• TASK OBJECTIVE: In the data below, one line contains "- apply IH in" and a later one contains "assert (events_from id". Print both, with every line between them, exactly and alone.

• PROVIDED DATA:
◇ ◇ ◇ ◇ ◇
(* ===== verification/KeyPool.v ===== *)
(** * Credential pools (internal/provider/credential.go)

    A provider credential is a pool of keys; one request walks it.  A view
    (an operator pin, a funding ceiling, or both) owns no credential state: it
    is a [View] over a root [KeyPool], and every mutation is applied to the
    root, which is explicit state here.  The durable runtime a key may be
    coordinated through is code outside the walk: its answers are inputs. *)

From S2P Require Import Prelude Text Contract Provider.

Definition DefaultKeyRetirement : Duration := 15 * Minute.

(** ** Verdicts *)

Inductive CredentialVerdict :=
| CredentialHealthy | CredentialExhausted | CredentialRejected | CredentialRequestFault.

#[export] Instance CredentialVerdict_eq_dec : EqDecision CredentialVerdict.
Proof. solve_decision. Defined.

Definition CredentialVerdictFor (err : GoError) : CredentialVerdict :=
  match AsUpstream err with
  | None => CredentialHealthy
  | Some upstream =>
      let code := Code upstream in
      if code =s CodeProviderCredentialInvalid then CredentialRejected
      else if code =s CodeBYOKCredentialInvalid then CredentialRequestFault
      else if code =s CodeProviderBillingRefused then CredentialExhausted
      else if isMember code [CodeQuotaExceeded; CodeInsufficientBalance; CodeSpendingLimitExceeded]
      then CredentialRequestFault
      else if isMember code
        [CodeInvalidRequest; CodeModelNotFound; CodeUnsupportedModality; CodeContextLengthExceeded;
         CodeRequestTooLarge; CodeOutputLimitExceeded; CodeUpstreamContentFiltered;
         CodePermissionDenied; CodeAuthenticationFailed]
      then CredentialRequestFault
      else CredentialHealthy
  end.

Definition Throttled (err : GoError) : bool :=
  match AsUpstream err with
  | None => false
  | Some upstream => Category upstream =s UpstreamRateLimit
  end.

(** ** Keys *)

Inductive KeyRetirement := KeyExhausted | KeyRejected.

#[export] Instance KeyRetirement_eq_dec : EqDecision KeyRetirement.
Proof. solve_decision. Defined.
(** The record of a request accounts for every attempt once: its totals hold
    one amount per currency, sorted, each the (two's complement) sum of what
    the priced attempts in that currency cost, a customer-billed attempt adding
    nothing; and it calls itself complete exactly when there was an attempt and
    each was either billed to the customer or priced unit by unit. *)
Theorem MeasureRequest_accounts now id attempts c :
  let measured := measure_attempt now c <$> attempts in
  let record := MeasureRequest now id attempts c in
  (forall cur amount, mkMoney cur amount ∈ Totals record <->
     omap (expense cur) measured <> [] /\ amount = wrap64 (sum (omap (expense cur) measured))) /\
  NoDup (Currency <$> Totals record) /\ Sorted (key_le Currency) (Totals record) /\
  (record_Complete record = true <->
     attempts <> [] /\ Forall (fun m => ProviderBilledCustomer m = true \/
                                 (Priced m = true /\ UnpricedUnits m = [])) measured).
Proof.
  intros measured record. unfold record, MeasureRequest.
  assert (map cost_Measurement (map (fun a => mkAttemptCost a (measure_attempt now c a)) attempts) = measured) as Hm.
  { rewrite map_map. done. }
  cbn [Totals record_Complete]. rewrite Hm. set (totals := foldl add_total ∅ measured).
  set (l := map _ (map_to_list totals)). pose proof (sort_by_permutation Currency l) as Hperm.
  assert (Currency <$> l = (map_to_list totals).*1) as Hfst.
  { unfold l. rewrite <-list_fmap_compose. apply list_fmap_ext. by intros i [cur amount] _. }
  split_and!.
  - intros cur amount. rewrite Hperm. unfold l. rewrite list_elem_of_fmap.
    assert ((exists x, mkMoney cur amount = (fun kv => mkMoney kv.1 kv.2) x /\ x ∈ map_to_list totals) <->
      totals !! cur = Some amount) as ->.
    { rewrite <-elem_of_map_to_list. split; [|by exists (cur, amount)]. by intros ([? ?] & [= <- <-] & ?). }
    unfold totals. rewrite totals_spec. destruct (omap (expense cur) measured) eqn:E; [naive_solver|].
    split; [by intros [= <-]|by intros [_ ->]].
  - rewrite Hperm, Hfst. apply NoDup_fst_map_to_list.
  - apply sort_by_sorted.
  - rewrite andb_true_iff, forallb_forall.
    assert ((forall x, List.In x (map (fun a => mkAttemptCost a (measure_attempt now c a)) attempts) ->
      Complete (cost_Measurement x) = true) <-> Forall (fun m => Complete m = true) measured) as ->.
    { rewrite <-Hm, Forall_fmap, Forall_forall. by setoid_rewrite list_elem_of_In. }
    assert (forall m, Complete m = true <-> ProviderBilledCustomer m = true \/ (Priced m = true /\ UnpricedUnits m = [])) as Hc.
    { intros m. unfold Complete. rewrite orb_true_iff, andb_true_iff. destruct (UnpricedUnits m); naive_solver. }
    rewrite !Forall_forall. setoid_rewrite Hc. destruct attempts; naive_solver.
Qed.

(** A rate card large enough makes a plausible wrong number: the product of a
    rate and a quantity wraps, so an accepted card prices four tokens at
    nothing, and the measurement calls itself complete. *)
Theorem rate_card_product_wraps :
  let observation := mkRateCardObservation "v1" RateCardOperator "s1" 1 1 None
    [mkCard "d1" "USD" [mkRate UnitInputTokens (2 ^ 62)] 0] in
  match Parse (mkCardFile 1 observation) with
  | Some cards =>
      let m := measureAt 2 "d1" [mkQuantity UnitInputTokens 4] 2 (Some cards) in
      Cost m = mkMoney "USD" 0 /\ Complete m = true
  | None => False
  end.
Proof. vm_compute. done. Qed.

(** ** Lemmas: events *)

Lemma events_from_spec id seen attempts evs :
  events_from id seen attempts = Some evs <->
  evs = event_of id <$> filter (fun a => billable (cost_Usage a) = true) attempts /\
  Forall (fun e => validateEvent e = None) evs /\
  NoDup (event_AttemptIndex <$> evs) /\ Forall (fun e => event_AttemptIndex e ∉ seen) evs.
Proof.
  revert seen evs. induction attempts as [|a rest IH]; intros seen evs; cbn [events_from].
  { split; [intros [= <-]; split_and!; constructor|by intros [-> _]]. }
  rewrite filter_cons. destruct (billable (cost_Usage a)) eqn:Hb; cbn [negb]; cycle 1.
  { rewrite decide_False by done. apply IH. }
  rewrite decide_True by done. rewrite fmap_cons. set (e := event_of id a). destruct (validateEvent e) eqn:Hv.
  { split; [done|]. intros (-> & Hall & _). apply Forall_cons in Hall as [? _]. congruence. }
  case_bool_decide as Hseen.
  { split; [done|]. intros (-> & _ & _ & Hall). by apply Forall_cons in Hall as [? _]. }
  destruct (events_from id (event_AttemptIndex e :: seen) rest) as [evs'|] eqn:Hrest; cbn [mbind option_bind].
  - apply IH in Hrest as (-> & Hval & Hnd & Hns). rewrite Forall_forall in Hns. split.
    + intros [= <-]. split_and!; [done|by constructor| |].
      * rewrite fmap_cons. constructor; [|done]. intros (e' & Heq & He')%list_elem_of_fmap.
        apply Hns in He'. rewrite <-Heq in He'. apply He', elem_of_cons. by left.
      * constructor; [done|]. apply Forall_forall. intros e' He'%Hns. rewrite not_elem_of_cons in He'. by destruct He'.
    + by intros [-> _].
  - split; [done|]. intros (-> & Hval & Hnd & Hns). exfalso.
    apply Forall_cons in Hval as [_ Hval]. apply Forall_cons in Hns as [_ Hns].
    rewrite fmap_cons in Hnd. apply NoDup_cons in Hnd as [Hin Hnd].
    assert (events_from id (event_AttemptIndex e :: seen) rest =
      Some (event_of id <$> filter (fun a => billable (cost_Usage a) = true) rest)) as Hc; [|congruence].
    apply IH. split_and!; try done. rewrite Forall_forall in Hns. apply Forall_forall. intros e' He'.
    rewrite not_elem_of_cons. split; [|auto]. intros Heq. apply Hin. rewrite <-Heq. by apply list_elem_of_fmap_2.
Qed.

(** What is persisted of a request is exactly one event per platform attempt
    that leased a key, in order, every one of them valid and under its own
    attempt index, at most sixty-four of them; anything else is refused
    whole, so no prefix of a request is written. *)
Theorem Events_spec record evs :
  Events record = Some evs <->
  (length (Attempts record) <= maxPersistenceBatchEvents)%nat /\
  evs = event_of (record_RequestID record) <$> filter (fun a => billable (cost_Usage a) = true) (Attempts record) /\
  Forall (fun e => validateEvent e = None) evs /\ NoDup (event_AttemptIndex <$> evs).
Proof.
  unfold Events. destruct (_ <? _)%nat eqn:E.
  - apply Nat.ltb_lt in E. split; [done|]. intros [? _]. lia.
  - apply Nat.ltb_ge in E. rewrite events_from_spec. split; [naive_solver|].
    intros (? & ? & ? & ?). split_and!; try done. apply Forall_forall. by intros ? ? []%not_elem_of_nil.
Qed.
◇ ◇ ◇ ◇ ◇
• TASK ANSWER:
  - apply IH in Hrest as (-> & Hval & Hnd & Hns). rewrite Forall_forall in Hns. split.
    + intros [= <-]. split_and!; [done|by constructor| |].
      * rewrite fmap_cons. constructor; [|done]. intros (e' & Heq & He')%list_elem_of_fmap.
        apply Hns in He'. rewrite <-Heq in He'. apply He', elem_of_cons. by left.
      * constructor; [done|]. apply Forall_forall. intros e' He'%Hns. rewrite not_elem_of_cons in He'. by destruct He'.
    + by intros [-> _].
  - split; [done|]. intros (-> & Hval & Hnd & Hns). exfalso.
    apply Forall_cons in Hval as [_ Hval]. apply Forall_cons in Hns as [_ Hns].
    rewrite fmap_cons in Hnd. apply NoDup_cons in Hnd as [Hin Hnd].
    assert (events_from id (event_AttemptIndex e :: seen) rest =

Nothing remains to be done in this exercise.